Just now I'm trying to use libunistring in my c program.
I've to process UTF-8 string, and for it I used u8_strlen() function from libunistring library.
Code example:
void print_length(uint8_t *msg) {
printf("Default strlen: %d\n", strlen((char *)msg));
printf("U8 strlen: %d\n", u8_strlen(msg));
}
Just imagine that we call print_length()
with msg = "привет"
(cyrillic, utf-8 encoding).
I've expected that strlen()
should return 12 (6 letters * 2 bytes per letter), and
u8_strlen()
should return 6 (just 6 letters).
But I recieved curious results:
Default strlen: 12
U8 strlen: 12
After this I'm tried to lookup u8_strlen realization, and found this code:
size_t
u8_strlen (const uint8_t *s)
{
return strlen ((const char *) s);
}
I'm wondering, is it bug or it's correct answer? If it's correct, why?

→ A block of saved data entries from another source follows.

(* ===== verification/Ringbuf.v ===== *)
(** The IPC ring buffer of src/src/ipc.c, one send or receive at a time: the
    functions on [shuso_ipc_ringbuf_t], and the bounded FIFO queue they
    implement.  RingbufConc.v has the same functions with their atomic accesses
    interleaved. *)

From S2P Require Import Prelude.

Definition IPC_CMD_NIL : Z := 0.
Definition RING_SIZE : Z := 256.

(** [shuso_ipc_ringbuf_t] *)
Record ringbuf := Ringbuf {
  next_read : Z;
  next_write_reserve : Z;
  next_write_release : Z;
  rb_full : bool;
  rb_code : list Z;
  rb_ptr : list Z
}.

(** A fresh ring buffer is zeroed memory. *)
Definition ringbuf_init : ringbuf :=
  Ringbuf 0 0 0 false (replicate 256 0) (replicate 256 0).

(** A message is a code and a pointer. *)
Definition msg : Type := Z * Z.

Definition set_full (b : bool) (rb : ringbuf) : ringbuf :=
  Ringbuf (next_read rb) (next_write_reserve rb) (next_write_release rb) b
    (rb_code rb) (rb_ptr rb).
Definition set_reserve (n : Z) (rb : ringbuf) : ringbuf :=
  Ringbuf (next_read rb) n (next_write_release rb) (rb_full rb) (rb_code rb) (rb_ptr rb).
Definition set_release (n : Z) (rb : ringbuf) : ringbuf :=
  Ringbuf (next_read rb) (next_write_reserve rb) n (rb_full rb) (rb_code rb) (rb_ptr rb).
Definition set_read (n : Z) (rb : ringbuf) : ringbuf :=
  Ringbuf n (next_write_reserve rb) (next_write_release rb) (rb_full rb)
    (rb_code rb) (rb_ptr rb).
(** [code[i] = c] and [ptr[i] = p]; [i] is a [uint8_t], the arrays have 256 cells. *)
Definition set_code (i c : Z) (rb : ringbuf) : ringbuf :=
  Ringbuf (next_read rb) (next_write_reserve rb) (next_write_release rb) (rb_full rb)
    (<[Z.to_nat i := c]> (rb_code rb)) (rb_ptr rb).
Definition set_ptr (i p : Z) (rb : ringbuf) : ringbuf :=
  Ringbuf (next_read rb) (next_write_reserve rb) (next_write_release rb) (rb_full rb)
    (rb_code rb) (<[Z.to_nat i := p]> (rb_ptr rb)).
Definition get_code (i : Z) (rb : ringbuf) : Z := nth (Z.to_nat i) (rb_code rb) 0.
Definition get_ptr (i : Z) (rb : ringbuf) : Z := nth (Z.to_nat i) (rb_ptr rb) 0.

Definition ipc_reserve_write_index : M ringbuf (option Z) :=
  dstbuf <- m_get ;;
  if rb_full dstbuf then m_ret None
  else
    let next := next_write_reserve dstbuf in
    m_modify (set_reserve (s64 (next + 1))) ;;;
    dstbuf <- m_get ;;
    if rb_full dstbuf then m_ret None
    else if 255 <? next - next_read dstbuf then
      m_modify (λ rb, if rb_full rb then rb else set_full true rb) ;;; m_ret None
    else m_ret (Some next).

Definition ipc_release_write_index : M ringbuf unit :=
  m_modify (λ rb, set_release (s64 (next_write_release rb + 1)) rb).

(** [ipc_send_direct] up to the notice it sends to the receiver. *)
Definition ring_send (m : msg) : M ringbuf bool :=
  r <- ipc_reserve_write_index ;;
  match r with
  | None => m_ret false
  | Some idx =>
      m_assert (0 <=? idx) ;;;
      let next := u8 idx in
      m_modify (set_ptr next m.2) ;;;
      m_modify (set_code next m.1) ;;;
      ipc_release_write_index ;;;
      m_ret true
  end.
Definition ipc_op_ok (p : Z) (o : ipc_op) : Prop :=
  match o with
  | OpIpcSend q m => user_msg m ∧ needs_proxy p q = false
  | _ => True
  end.

(** The messages to [q] that were accepted, in order. *)
Fixpoint accepted (q : Z) (os : list ipc_op) (bs : list bool) : list msg :=
  match os, bs with
  | OpIpcSend q' m :: os', b :: bs' =>
      if (q =? q') && b then m :: accepted q os' bs' else accepted q os' bs'
  | _ :: os', _ :: bs' => accepted q os' bs'
  | _, _ => []
  end.

Lemma ipc_step_spec p o base fs n w :
  ipc_ok p base fs n w → ipc_op_ok p o → n + 256 + 257 < 2 ^ 63 →
  ∃ b w' fs', ipc_step p o w = Some (b, w') ∧ ipc_ok p base fs' (n + 256) w' ∧
    ∀ q, stream p q w' fs' = (stream p q w fs ++ accepted q [o] [b])%list.
Proof.
  intros Hok Ho Hb.
  assert (∀ fs w, ipc_ok p base fs n w → ipc_ok p base fs (n + 256) w) as Hmono.
  { intros fs' w' []. split; try done. intros q. specialize (io_read0 q). lia. }
  destruct o as [q m| |q]; simpl in *.
  - destruct Ho as [Hm Hnp].
    destruct (shuso_ipc_send_spec p q m base fs n w Hok Hm Hnp) as (b & w' & fs' & He & Hok' & Hg); [lia|].
    exists b, w', fs'. split_and!; [done|auto|]. intros q'. rewrite Hg.
    destruct (q' =? q), b; done.
  - destruct (retry_loop_spec p base n _ fs w Hok eq_refl) as (w' & fs' & He & Hok' & Hs); [lia|].
    exists true, w', fs'. unfold ipc_send_retry_cb, get_local, m_gets, m_bind, m_ret. rewrite He.
    split_and!; [done|auto|]. intros q. by rewrite app_nil_r.
  - destruct (world_receive_spec p q base fs n w Hok Hb) as (w' & He & Hok' & Hs).
    exists true, w', (fupd fs q (Fifo [] false)). split_and!; [done|done|].
    intros q'. by rewrite app_nil_r.
Qed.
(* ===== verification/Watchers.v ===== *)
(** The timers of src/src/watchers.c and the doubly linked list macros of
    src/src/include/shuttlesock/llist.h they are kept in, with the clean-up loop of
    src/src/shuttlesock.c.  The event loop is libev's; a timer here is started or
    stopped. *)

From S2P Require Import Prelude Heap.

(** A [shuso_ev_timer_link_t]: the links and whether the timer in it is started. *)
Record tlink := TLink { tl_prev : option Z; tl_next : option Z; tl_active : bool }.
Definition SIZEOF_TIMER_LINK : Z := 64.

(** [S->base_watchers.timer] with the memory of its links. *)
Record timers := Timers {
  t_heap : heap;
  t_links : gmap Z tlink;
  t_head : option Z;
  t_tail : option Z;
  t_count : Z
}.

Section timers.
Context `{Malloc}.

(** Access to a link that is not live memory is undefined. *)
Definition deref (a : Z) : M timers tlink :=
  λ t, match t_links t !! a with Some k => Some (k, t) | None => None end.
Definition assign (a : Z) (f : tlink → tlink) : M timers unit :=
  λ t, match t_links t !! a with
       | Some k => Some (tt, Timers (t_heap t) (<[a := f k]> (t_links t)) (t_head t) (t_tail t) (t_count t))
       | None => None
       end.
Definition set_prev (p : option Z) (k : tlink) : tlink := TLink p (tl_next k) (tl_active k).
Definition set_next (n : option Z) (k : tlink) : tlink := TLink (tl_prev k) n (tl_active k).
Definition set_active (b : bool) (k : tlink) : tlink := TLink (tl_prev k) (tl_next k) b.
Definition set_head (p : option Z) : M timers unit :=
  m_modify (λ t, Timers (t_heap t) (t_links t) p (t_tail t) (t_count t)).
Definition set_tail (p : option Z) : M timers unit :=
  m_modify (λ t, Timers (t_heap t) (t_links t) (t_head t) p (t_count t)).
Definition add_count (d : Z) : M timers unit :=
  m_modify (λ t, Timers (t_heap t) (t_links t) (t_head t) (t_tail t) (u64 (t_count t + d))).

Definition llist_init : M timers unit :=
  m_modify (λ t, Timers (t_heap t) (t_links t) None None 0).

Definition llist_append (el : Z) : M timers unit :=
  t <- m_get ;;
  match t_tail t with
  | None => set_tail (Some el) ;;; set_head (Some el) ;;; assign el (set_prev None)
  | Some last =>
      assign last (set_next (Some el)) ;;;
      assign el (set_prev (Some last)) ;;;
      set_tail (Some el)
  end ;;;
  add_count 1 ;;;
  assign el (set_next None).
Lemma chained_insert links q a k :
  a ∉ (e_addr <$> q) → chained links q → chained (<[a := k]> links) q.
Proof.
  induction q as [|e q IH]; simpl; [done|]. intros Ha [Hl Hc].
  apply not_elem_of_cons in Ha as [? ?]. split; [by rewrite lookup_insert_ne|auto].
Qed.

Lemma chained_delete links q a : a ∉ (e_addr <$> q) → chained links q → chained (delete a links) q.
Proof.
  induction q as [|e q IH]; simpl; [done|]. intros Ha [Hl Hc].
  apply not_elem_of_cons in Ha as [? ?]. split; [by rewrite lookup_delete_ne|auto].
Qed.

(** The last link gets a successor. *)
Lemma chained_snoc links q y e :
  NoDup (e_addr <$> q ++ [y; e]) → chained links (q ++ [y]) → links !! e_addr e = Some (e_link e None) →
  chained (<[e_addr y := e_link y (Some (e_addr e))]> links) (q ++ [y; e]).
Proof.
  induction q as [|x q IH]; simpl.
  - intros Hnd [_ _] He. rewrite lookup_insert_eq.
    apply NoDup_cons in Hnd as [Hy _]. split_and!; [done| |done].
    rewrite lookup_insert_ne; [done|]. intros Heq. apply Hy. rewrite Heq. by left.
  - intros Hnd [Hx Hc] He. apply NoDup_cons in Hnd as [Hx' Hnd]. split.
    + rewrite lookup_insert_ne.
      2:{ intros Heq. apply Hx'. rewrite <- Heq, fmap_app. set_solver. }
      rewrite Hx. f_equal. f_equal. by destruct q.
    + by apply IH.
Qed.

Lemma entries_nodup q :
  all_disjoint (e_blk <$> q) → Forall (λ e, add_ok e.1) q → NoDup (e_addr <$> q).
Proof.
  induction q as [|e q IH]; intros Hd Hok; [constructor|]. csimpl. constructor.
  - intros (e' & Heq & Hin)%list_elem_of_fmap. symmetry in Heq.
    destruct (entries_apart [] e q e' Hd Hok Hin) as [Hne _]. by rewrite Heq in Hne.
  - apply IH; [by destruct Hd|by apply Forall_cons in Hok as [_ ?]].
Qed.

Lemma extras_add_ok b q : Forall (extras_ok b) q → Forall (λ e, add_ok e.1) q.
Proof. intros Hq. eapply Forall_impl; [exact Hq|]. by intros e []. Qed.

(** A link whose contents are in place joins the queue. *)
Lemma queue_spec q e b :
  bm_live mt (b_mem b) (e_blk e :: (e_blk <$> q)) →
  chained (b_links b) q → b_links b !! e_addr e = Some (e_link e None) →
  Forall (extras_ok b) (q ++ [e]) →
  b_first b = e_addr <$> head q → b_last b = e_addr <$> last q → b_memory_type b = mt →
  ∃ b', shuso_buffer_queue (e_addr e) b = Some (tt, b') ∧ buf_inv (q ++ [e]) b' ∧
        b_called b' = b_called b.
Proof.
  intros Hlive Hc He Hex Hf Hl Ht.
  assert (bm_live mt (b_mem b) (e_blk <$> q ++ [e])) as Hlive'.
  { eapply bm_live_perm; [|exact Hlive]. by rewrite fmap_app, Permutation_app_comm. }
  pose proof (entries_nodup _ (bm_live_disjoint _ _ Hlive') (extras_add_ok _ _ Hex)) as Hnd.
  unfold shuso_buffer_queue, link_set_next, link_get, link_put, m_bind, m_get, m_ret, m_modify.
  rewrite Hf, Hl. destruct q as [|y q _] using rev_ind; simpl.
  - eexists. split; [done|]. split; [|done]. by split.
  - assert (b_links b !! e_addr y = Some (e_link y None)) as Hy.
    { clear -Hc. induction q as [|x q IH]; simpl in Hc; [by destruct Hc|by apply IH; destruct Hc]. }
    rewrite last_snoc. simpl. destruct (e_addr <$> head (q ++ [y])) as [a|] eqn:Hh; [|by destruct q].
    simpl. rewrite Hy. eexists. split; [done|]. split; [|done].
    rewrite <- app_assoc in *. simpl in *. split; simpl; try done.
    + replace (BLink _ _ _ _ _ _) with (e_link y (Some (e_addr e))).
      * by apply chained_snoc.
      * by destruct y as [[] ?].
    + rewrite Hf. by destruct q.
    + by rewrite last_app.
Qed.

Lemma alloc_spec q b sz :
  buf_inv q b → 0 < sz < 2 ^ 63 →
  ∃ r a, shuso_buffer_allocate sz b = Some (r, upd_mem (λ _, a) b) ∧
    match r with
    | Some p => bm_live mt a ((p, sz) :: (e_blk <$> q))
    | None => buf_inv q (upd_mem (λ _, a) b)
    end.
Proof.
  intros [Hlive ? ? ? ? Ht] Hsz. unfold shuso_buffer_allocate, lift_mem, m_bind, m_get. rewrite Ht.
  destruct (bm_alloc_ok _ _ sz Hlive Hsz) as (r & a & -> & Hr).
  exists r, a. split; [done|]. by destruct r.
Qed.

(** A new entry's block is not one of those in use. *)
Lemma new_entry_apart a q k p :
  bm_live mt a ((p, head_size k + data_size k) :: (e_blk <$> q)) → add_ok k →
  Forall (λ e, add_ok e.1) q → let e := (k, p + head_size k) in
  e_blk e = (p, head_size k + data_size k) ∧ e_addr e = p ∧ p ∉ (e_addr <$> q) ∧
  Forall (λ e', ∀ m, e_msg e' = Some m → bl_ptr (e_link e None) ≠ bl_ptr (e_link e' None)) q.
Proof.
  intros Hlive Hk Hq e.
  assert (e_addr e = p) as Ha by (unfold e_addr; simpl; lia).
  assert (e_blk e = (p, head_size k + data_size k)) as Hb by (unfold e_blk; by rewrite Ha).
  split_and!; [done|done| |].
  - rewrite <- Hb in Hlive.
    pose proof (entries_nodup (e :: q) (bm_live_disjoint _ _ Hlive) ltac:(by constructor)) as Hnd.
    csimpl in Hnd. apply NoDup_cons in Hnd as [Hnd _]. by rewrite <- Ha.
  - rewrite <- Hb in Hlive. apply Forall_forall. intros e' He' m Hm.
    by eapply (entries_apart [] e q e' (bm_live_disjoint _ _ Hlive) ltac:(by constructor) He').
Qed.

(** The contents of a new block, put in place before the link is queued. *)
Definition fill (a : A) (e : entry) (b : buffer A) : buffer A :=
  Buffer a (<[e_addr e := e_link e None]> (b_links b))
    (match e_cleanup e with Some c => <[e_addr e := c]> (b_cleanups b) | None => b_cleanups b end)
    (match e_msg e with Some m => <[bl_ptr (e_link e None) := m]> (b_msgs b) | None => b_msgs b end)
    (b_first b) (b_last b) (b_memory_type b) (b_allocator_data b) (b_called b).

Lemma fill_spec q k p a b :
  buf_inv q b → add_ok k → bm_live mt a ((p, head_size k + data_size k) :: (e_blk <$> q)) →
  let e := (k, p + head_size k) in
  ∃ b', shuso_buffer_queue p (fill a e b) = Some (tt, b') ∧ buf_inv (q ++ [e]) b' ∧
        b_called b' = b_called b.
Proof.
  intros [_ Hc Hex Hf Hl Ht] Hk Hlive e.
  destruct (new_entry_apart a q k p Hlive Hk (extras_add_ok _ _ Hex)) as (Hb & Ha & Hp & Hm).
  fold e in Hb, Ha, Hm. rewrite <- Ha. apply (queue_spec q e (fill a e b)); simpl; try done.
  - by rewrite Hb.
  - apply chained_insert; [by rewrite Ha|done].
  - by rewrite lookup_insert_eq.
  - apply Forall_app. split.
    + rewrite Forall_forall in Hex, Hm |- *. intros e' He'. destruct (Hex e' He') as (Hk' & Hcl & Hms).
      split; [done|]. assert (e_addr e ≠ e_addr e') as Hne.
      { intros Heq. apply Hp. rewrite <- Ha, Heq. apply list_elem_of_fmap. eauto. }
      simpl. split.
      * destruct (e_cleanup e') as [c|]; [|done]. destruct (e_cleanup e); [|done]. by rewrite lookup_insert_ne.
      * destruct (e_msg e') as [m|] eqn:Hm'; [|done]. specialize (Hm e' He' m Hm').
        destruct (e_msg e); [|done]. by rewrite lookup_insert_ne.
    + apply Forall_singleton. split; [done|]. simpl. split.
      * destruct (e_cleanup e); [|done]. by rewrite lookup_insert_eq.
      * destruct (e_msg e); [|done]. by rewrite lookup_insert_eq.
Qed.
(** What a blocking call moves is the beginning of its buffer. *)
Lemma blocking_prefix sys buf len acc partial b r s :
  0 ≤ len → blocking sys buf len acc partial = (b, r, s) →
  ∃ n, 0 ≤ n ≤ len ∧ b = seqZ buf n ∧
       match r with Some (res, e) => (res = acc + n ∧ e = 0) ∨ res = -1 | None => True end.
Proof.
  revert buf len acc b r s. induction sys as [|[n|e|e] sys IH]; intros buf len acc b r s Hlen; simpl.
  - intros [= <- <- <-]. exists 0. split_and!; [lia|lia|done|done].
  - set (m := Z.max 0 (Z.min n len)). assert (0 ≤ m ≤ len) as Hm by lia. clearbody m.
    destruct ((m =? 0) || partial || (m =? len)) eqn:Hc.
    + intros [= <- <- <-]. exists m. split_and!; [lia|lia|done|by left].
    + destruct (blocking sys (buf + m) (len - m) (acc + m) partial) as [[b1 r1] s1] eqn:Hb.
      intros [= <- <- <-]. destruct (IH (buf + m) (len - m) (acc + m) b1 r1 s1 ltac:(lia) Hb) as (k & Hk & -> & Hr).
      exists (m + k). split_and!; [lia|lia| |].
      * by rewrite seqZ_app by lia.
      * destruct r1 as [[res e]|]; [|done]. destruct Hr as [[? ?]|?]; [left; lia|by right].
  - destruct ((e =? EINTR) || (e =? EAGAIN)); [by apply IH|].
    intros [= <- <- <-]. exists 0. split_and!; [lia|lia|done|by right].
  - destruct ((e =? EINTR) || (e =? EAGAIN)); [by apply IH|].
    intros [= <- <- <-]. exists 0. split_and!; [lia|lia|done|by right].
Qed.

(** ** Examples *)

Definition demo_io (error_handler : bool) : io_t :=
  Io 7 0 0 0 0 0 0 error_handler 0 0 OP_NONE WATCH_NONE (Z.lor SHUSO_IO_READ SHUSO_IO_WRITE) false.
(** Two iovecs at 160, with more memory behind them, and the message at 500 that sends them. *)
Definition demo_iow (error_handler : bool) (sys : list sysres) : iow :=
  IoW (demo_io error_handler) {[ 160 := 64 ]}
    (<[160 := (1000, 10)]> (<[176 := (2000, 10)]> (<[192 := (0, 0)]> (<[208 := (0, 0)]> ∅))))
    {[ 500 := (160, 2) ]} false sys [] [].
Definition run_io (prog : list request) (w : iow) : option (unit * iow) :=
  (shuso_io_start prog 10 ;;; io_loop prog 10 10 (Z.lor EV_READ EV_WRITE)) w.

Definition demo_prog : list request := [Write 1000 10 false; Read 3000 8 true; Write 2000 5 false].
(** Interrupted, short, delayed, the rest; a short read; a failed write. *)
Definition demo_sys : list sysres :=
  [SysErr EINTR; SysOk 4; SysErr EAGAIN; SysOk 6; SysOk 3; SysErr 104].

Definition demo_start : iow := demo_iow false demo_sys.

Lemma coroutine_refines_blocking_witness :
  ∃ w', (shuso_io_start demo_prog 10 ;;; io_loop demo_prog 10 10 (Z.lor EV_READ EV_WRITE)) demo_start
        = Some (tt, w') ∧
    let '(calls, bytes, answers) := blocking_coroutine demo_prog (w_sys demo_start) in
    w_handled w' = w_handled demo_start ++ calls ∧ bytes_moved w' = bytes_moved demo_start ++ bytes ∧
    w_sys w' = answers ∧ w_watcher w' = bool_decide (io_watch (w_io w') ≠ WATCH_NONE).
Proof.
  apply (coroutine_refines_blocking demo_prog 10 10 demo_start).
  - repeat constructor; done.
  - simpl; lia.
  - simpl; lia.
  - by split_and!.
Defined.

Example demo_outcome :
  blocking_coroutine demo_prog demo_sys
  = ([CallHandler 10 0; CallHandler 3 0; CallHandler (-1) 104; CoroEnd], seqZ 1000 10 ++ seqZ 3000 3, []).
Proof. by vm_compute. Qed.

(** Short [writev]s lose, corrupt or repeat data.  Of two iovecs of 10 bytes: a
    transfer that ends between the two is taken for a complete one; one that ends inside the
    second writes beyond the temporary array it allocates; and after a transfer that ended
    inside the first one, the next short one sends its own bytes again. *)
Theorem writev_short_transfers :
  (λ r, (w_handled r.2, bytes_moved r.2)) <$> run_io [Writev 160 2 false] (demo_iow false [SysOk 10])
    = Some ([CallHandler 10 0; CoroEnd], seqZ 1000 10) ∧
  run_io [Writev 160 2 false] (demo_iow false [SysOk 15]) = None ∧
  (λ r, (w_handled r.2, bytes_moved r.2)) <$>
      run_io [Writev 160 2 false] (demo_iow false [SysOk 4; SysOk 3; SysOk 16])
    = Some ([CallHandler 23 0; CoroEnd], seqZ 1000 4 ++ seqZ 1004 3 ++ seqZ 1004 6 ++ seqZ 2000 10).
Proof. split_and!; by vm_compute. Qed.

(** An error handler is called without updating the watcher.  After an operation that had
    to wait fails, the watcher is active although nothing is watched for, and the next event aborts
    the process. *)
Theorem error_handler_leaves_watcher :
  (λ r, (w_handled r.2, io_watch (w_io r.2), w_watcher r.2)) <$>
      run_io [Read 3000 8 false] (demo_iow true [SysErr EAGAIN; SysErr 104])
    = Some ([CallErrorHandler (-1) 104], WATCH_NONE, true) ∧
  run_io [Read 3000 8 false] (demo_iow true [SysErr EAGAIN; SysErr 104; SysOk 1]) = None.
Proof. split; by vm_compute. Qed.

I believe this is the intended behavior.
The libunistring manual says that:
size_t u8_strlen (const uint8_t *s)
Returns the number of units in s.
Also in the manual, it defines what this "unit" is:
UTF-8 strings, through the type ‘uint8_t *’. The units are bytes (uint8_t).
I believe the reason they label the function u8_strlen
even though it does nothing more than the standard strlen
is that the library also has u16_strlen
and u32_strlen
for operation on UTF-16 and UTF-32 strings, respectively (which would count the number of 2-byte units until 0x0000, and 4-byte units until 0x00000000), and they included u8_strlen
simply for completeness.
GNU gnulib does however include mbslen
which probably does what you want:
mbslen function: Determine the number of multibyte characters in a string.